About this exercise:
Scanning the entries below, copy every line that contains the word "result".

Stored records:
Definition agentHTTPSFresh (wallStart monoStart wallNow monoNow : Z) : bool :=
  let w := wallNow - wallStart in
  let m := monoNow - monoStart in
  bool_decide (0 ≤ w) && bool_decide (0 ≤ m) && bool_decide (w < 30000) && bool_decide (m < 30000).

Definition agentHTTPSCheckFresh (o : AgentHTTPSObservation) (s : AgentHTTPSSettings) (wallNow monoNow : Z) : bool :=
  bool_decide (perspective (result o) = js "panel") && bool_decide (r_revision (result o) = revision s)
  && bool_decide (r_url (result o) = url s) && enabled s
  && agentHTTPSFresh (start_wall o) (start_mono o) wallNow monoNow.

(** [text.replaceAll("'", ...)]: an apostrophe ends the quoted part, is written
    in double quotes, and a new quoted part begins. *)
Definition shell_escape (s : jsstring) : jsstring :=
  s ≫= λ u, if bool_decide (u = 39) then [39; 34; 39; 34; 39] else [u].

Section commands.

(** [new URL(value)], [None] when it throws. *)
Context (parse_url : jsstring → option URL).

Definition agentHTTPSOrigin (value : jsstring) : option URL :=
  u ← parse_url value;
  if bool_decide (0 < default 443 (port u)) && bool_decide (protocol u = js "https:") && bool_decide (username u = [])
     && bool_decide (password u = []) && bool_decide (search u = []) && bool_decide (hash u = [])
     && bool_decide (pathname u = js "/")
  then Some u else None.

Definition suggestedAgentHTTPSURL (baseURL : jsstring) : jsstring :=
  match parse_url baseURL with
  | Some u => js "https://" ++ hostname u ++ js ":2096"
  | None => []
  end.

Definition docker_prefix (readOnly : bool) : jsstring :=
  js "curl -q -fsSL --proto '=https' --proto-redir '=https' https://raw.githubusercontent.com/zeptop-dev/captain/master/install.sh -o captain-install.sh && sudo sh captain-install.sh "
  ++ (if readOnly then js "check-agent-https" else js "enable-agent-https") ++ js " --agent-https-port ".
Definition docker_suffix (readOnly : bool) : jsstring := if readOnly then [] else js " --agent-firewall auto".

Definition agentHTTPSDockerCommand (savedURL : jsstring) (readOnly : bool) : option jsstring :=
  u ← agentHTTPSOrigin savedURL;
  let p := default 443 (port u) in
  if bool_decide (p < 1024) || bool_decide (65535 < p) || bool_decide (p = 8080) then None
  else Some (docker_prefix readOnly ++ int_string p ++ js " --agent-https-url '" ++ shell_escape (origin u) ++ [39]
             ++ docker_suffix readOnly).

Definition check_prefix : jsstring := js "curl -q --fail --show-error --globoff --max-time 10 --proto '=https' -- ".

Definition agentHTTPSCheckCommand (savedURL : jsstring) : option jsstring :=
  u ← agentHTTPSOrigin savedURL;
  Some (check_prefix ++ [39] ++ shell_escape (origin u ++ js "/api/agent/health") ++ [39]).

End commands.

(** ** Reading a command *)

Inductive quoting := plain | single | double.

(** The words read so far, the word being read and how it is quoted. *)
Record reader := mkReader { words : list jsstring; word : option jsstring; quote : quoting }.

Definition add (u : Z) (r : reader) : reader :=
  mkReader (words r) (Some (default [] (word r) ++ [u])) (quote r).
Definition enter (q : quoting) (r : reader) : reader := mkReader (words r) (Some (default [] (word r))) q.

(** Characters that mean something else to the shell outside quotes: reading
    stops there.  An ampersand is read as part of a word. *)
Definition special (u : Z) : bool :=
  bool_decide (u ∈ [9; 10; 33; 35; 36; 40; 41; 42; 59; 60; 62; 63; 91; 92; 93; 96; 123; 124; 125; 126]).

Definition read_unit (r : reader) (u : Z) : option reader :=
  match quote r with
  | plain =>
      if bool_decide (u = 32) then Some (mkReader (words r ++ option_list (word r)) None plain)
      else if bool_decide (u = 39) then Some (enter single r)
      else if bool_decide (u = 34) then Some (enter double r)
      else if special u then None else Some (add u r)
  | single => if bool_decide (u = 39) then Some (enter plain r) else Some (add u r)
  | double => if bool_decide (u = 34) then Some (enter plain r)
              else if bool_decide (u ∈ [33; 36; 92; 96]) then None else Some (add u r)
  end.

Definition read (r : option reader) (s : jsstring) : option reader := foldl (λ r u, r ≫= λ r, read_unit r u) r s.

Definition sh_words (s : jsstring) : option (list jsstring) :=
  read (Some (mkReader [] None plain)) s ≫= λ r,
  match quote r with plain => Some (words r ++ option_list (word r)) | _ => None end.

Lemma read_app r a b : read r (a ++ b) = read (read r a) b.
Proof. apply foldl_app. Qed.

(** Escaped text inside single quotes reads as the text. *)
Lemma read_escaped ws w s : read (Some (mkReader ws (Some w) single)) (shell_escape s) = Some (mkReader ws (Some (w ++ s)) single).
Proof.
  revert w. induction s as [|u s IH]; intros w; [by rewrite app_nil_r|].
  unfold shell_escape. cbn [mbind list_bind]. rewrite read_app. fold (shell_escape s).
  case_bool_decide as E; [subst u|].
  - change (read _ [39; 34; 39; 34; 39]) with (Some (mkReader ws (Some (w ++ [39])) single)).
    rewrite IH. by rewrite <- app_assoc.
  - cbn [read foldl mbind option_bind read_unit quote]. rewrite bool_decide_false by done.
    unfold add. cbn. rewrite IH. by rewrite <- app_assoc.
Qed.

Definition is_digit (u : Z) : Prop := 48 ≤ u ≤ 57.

Solution to this task:
  bool_decide (perspective (result o) = js "panel") && bool_decide (r_revision (result o) = revision s)
  && bool_decide (r_url (result o) = url s) && enabled s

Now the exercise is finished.